Forgeries have been in existence as long as the collecting game itself. During the Renaissance forgers were very active in every field of creative art. Not only did they make imitations of great Greek and Latin classics, which were just beginning their popular vogue in Europe, but they very cleverly copied old medals, and fabricated old gems too. Of course, the collector himself is in a sense morally responsible for the forger. The collector’s overdeveloped sense of acquisitiveness leads him to pay extravagant prices for his favorites; he will search out and buy every available pen scratch of some great writer.

A poor wretch in an attic reads in the newspapers that a capitalist has just paid $2000 for an autograph letter of Robert Burns. He then begins to “discover” other letters and documents by the same author. This is the launching of a career that is usually full of excitement and gives full scope to the imagination. The forger is a picturesque figure until he, too, is discovered and publicly condemned. This class of men—I know of no women forgers—is responsible for the literary detective. There is real sport in tracking these fabrications. An ability to tell the original from the false, the genuine from the spurious, sometimes under the most trying circumstances, has developed almost into a fine art.

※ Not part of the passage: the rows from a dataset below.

Definition set_initialized (v : bool) (m : vl_memory) : vl_memory :=
  mk_memory v (page_size m) (mem_stats m) (caches m) (remote m) (central m) (all_spans
    m) (large_allocations m) (mappings m) (calls m) (m_spans m) (m_headers m) (m_links m)
    (m_blocks m) (m_bytes m).
Definition set_page_size (v : Z) (m : vl_memory) : vl_memory :=
  mk_memory (initialized m) v (mem_stats m) (caches m) (remote m) (central m) (all_spans
    m) (large_allocations m) (mappings m) (calls m) (m_spans m) (m_headers m) (m_links m)
    (m_blocks m) (m_bytes m).
Definition set_mem_stats (v : vl_allocator_stats) (m : vl_memory) : vl_memory :=
  mk_memory (initialized m) (page_size m) v (caches m) (remote m) (central m) (all_spans
    m) (large_allocations m) (mappings m) (calls m) (m_spans m) (m_headers m) (m_links m)
    (m_blocks m) (m_bytes m).
Definition set_caches (v : gmap (Z * Z) vl_cache) (m : vl_memory) : vl_memory :=
  mk_memory (initialized m) (page_size m) (mem_stats m) v (remote m) (central m)
    (all_spans m) (large_allocations m) (mappings m) (calls m) (m_spans m) (m_headers m)
    (m_links m) (m_blocks m) (m_bytes m).
Definition set_remote (v : gmap (Z * Z) vl_cache) (m : vl_memory) : vl_memory :=
  mk_memory (initialized m) (page_size m) (mem_stats m) (caches m) v (central m)
    (all_spans m) (large_allocations m) (mappings m) (calls m) (m_spans m) (m_headers m)
    (m_links m) (m_blocks m) (m_bytes m).
Definition set_central (v : gmap Z Z) (m : vl_memory) : vl_memory :=
  mk_memory (initialized m) (page_size m) (mem_stats m) (caches m) (remote m) v
    (all_spans m) (large_allocations m) (mappings m) (calls m) (m_spans m) (m_headers m)
    (m_links m) (m_blocks m) (m_bytes m).
Definition set_all_spans (v : Z) (m : vl_memory) : vl_memory :=
  mk_memory (initialized m) (page_size m) (mem_stats m) (caches m) (remote m) (central
    m) v (large_allocations m) (mappings m) (calls m) (m_spans m) (m_headers m) (m_links
    m) (m_blocks m) (m_bytes m).
Definition set_large_allocations (v : Z) (m : vl_memory) : vl_memory :=
  mk_memory (initialized m) (page_size m) (mem_stats m) (caches m) (remote m) (central
    m) (all_spans m) v (mappings m) (calls m) (m_spans m) (m_headers m) (m_links m)
    (m_blocks m) (m_bytes m).
Definition set_mappings (v : gmap Z Z) (m : vl_memory) : vl_memory :=
  mk_memory (initialized m) (page_size m) (mem_stats m) (caches m) (remote m) (central
    m) (all_spans m) (large_allocations m) v (calls m) (m_spans m) (m_headers m) (m_links
    m) (m_blocks m) (m_bytes m).
Definition set_calls (v : nat) (m : vl_memory) : vl_memory :=
  mk_memory (initialized m) (page_size m) (mem_stats m) (caches m) (remote m) (central
    m) (all_spans m) (large_allocations m) (mappings m) v (m_spans m) (m_headers m)
    (m_links m) (m_blocks m) (m_bytes m).
Definition set_m_spans (v : gmap Z vl_span) (m : vl_memory) : vl_memory :=
  mk_memory (initialized m) (page_size m) (mem_stats m) (caches m) (remote m) (central
    m) (all_spans m) (large_allocations m) (mappings m) (calls m) v (m_headers m) (m_links
    m) (m_blocks m) (m_bytes m).
Definition set_m_headers (v : gmap Z vl_object_header) (m : vl_memory) : vl_memory :=
  mk_memory (initialized m) (page_size m) (mem_stats m) (caches m) (remote m) (central
    m) (all_spans m) (large_allocations m) (mappings m) (calls m) (m_spans m) v (m_links
    m) (m_blocks m) (m_bytes m).
Definition set_m_links (v : gmap Z Z) (m : vl_memory) : vl_memory :=
  mk_memory (initialized m) (page_size m) (mem_stats m) (caches m) (remote m) (central
    m) (all_spans m) (large_allocations m) (mappings m) (calls m) (m_spans m) (m_headers
    m) v (m_blocks m) (m_bytes m).
Definition set_m_blocks (v : gmap Z vl_arena_block) (m : vl_memory) : vl_memory :=
  mk_memory (initialized m) (page_size m) (mem_stats m) (caches m) (remote m) (central
    m) (all_spans m) (large_allocations m) (mappings m) (calls m) (m_spans m) (m_headers
    m) (m_links m) v (m_bytes m).
Definition set_m_bytes (v : gmap Z Z) (m : vl_memory) : vl_memory :=
  mk_memory (initialized m) (page_size m) (mem_stats m) (caches m) (remote m) (central
    m) (all_spans m) (large_allocations m) (mappings m) (calls m) (m_spans m) (m_headers
    m) (m_links m) (m_blocks m) v.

There are men who make literary detecting their profession. Their eyes are so well trained that they are seldom wrong when pronouncing judgment. They are as fully aware of the thousand and one tricks of the professional forger’s game as they are alert to the peculiarities of each author’s handwriting.

These experts could be numbered on the fingers of one hand. When you stop to consider that there are men even now in dark holes in London, in obscure garrets in Paris, in flats in Harlem, and in apartments in Atlantic City, making their livelihood forging autographs, it puts you pleasantly on your guard. These fellows are very often unsuccessful authors with a certain amount of erudition, broken-down booksellers, or other bits of riffraff from the literary world. I once knew a genial old college professor who turned from unlucrative teaching to make an honest penny, as he termed it, by forging.

My uncle Moses always told with a chuckle of his experience with an Englishman by the name of Robert Spring. He called at my uncle’s shop in Commerce Street one day in the 60’s and said he had an old document signed by Washington. In fact, it was a military pass issued to some Revolutionary worthy, permitting him to go through the lines. My uncle naturally pricked up his ears at the mention of his favorite character, General Washington, and immediately asked to see this interesting relic. The Englishman then held it up dramatically, and when Uncle Moses read it he felt like embracing his visitor. For, lo and behold, the pass was made out in the name of one of my uncle’s own ancestors!

It had every earmark of age, was written on old paper in faded ink, the creases were almost worn through, and the edges were frayed. To his covetous eyes the pass seemed much more desirable on account of its connection with his forbears. He asked the Englishman what he wanted for it and how it had come into his possession. He glibly explained he had found it in an old-fashioned hair trunk in the attic of a house in old Philadelphia. He wanted fifteen dollars for this pass—a large sum in those days, when one could buy a full autograph letter of Washington for that much money. Uncle Moses rose to this thin story as a trout strikes at a fly.

Some years later Ferdinand J. Dreer, of Philadelphia, a connoisseur, came to see him. Among other things, my uncle showed him the faded pass. Mr. Dreer looked at it for a moment, and then, according to Uncle Moses, turned to him and in that cheerfully disgusted tone which one collector uses to a brother who has made a foolish deal, said:—

“Mr. Polock, you, of all men, should know better! This thing is an arrant forgery, and worth less than nothing.”

It later appeared that Robert Spring was the first great forger of American documents. He had written many such military passes, all of them with spurious signatures of General Washington. But he was always foxy enough to look up the name of some ancestor of the man on whom he planned to prey. Uncle Moses, nevertheless, remained stoical, and said this outlay of fifteen dollars was one of the most profitable investments he had ever made. It placed him on his guard as nothing had before; was, in fact, an investment that would in time be worth thousands of dollars to him.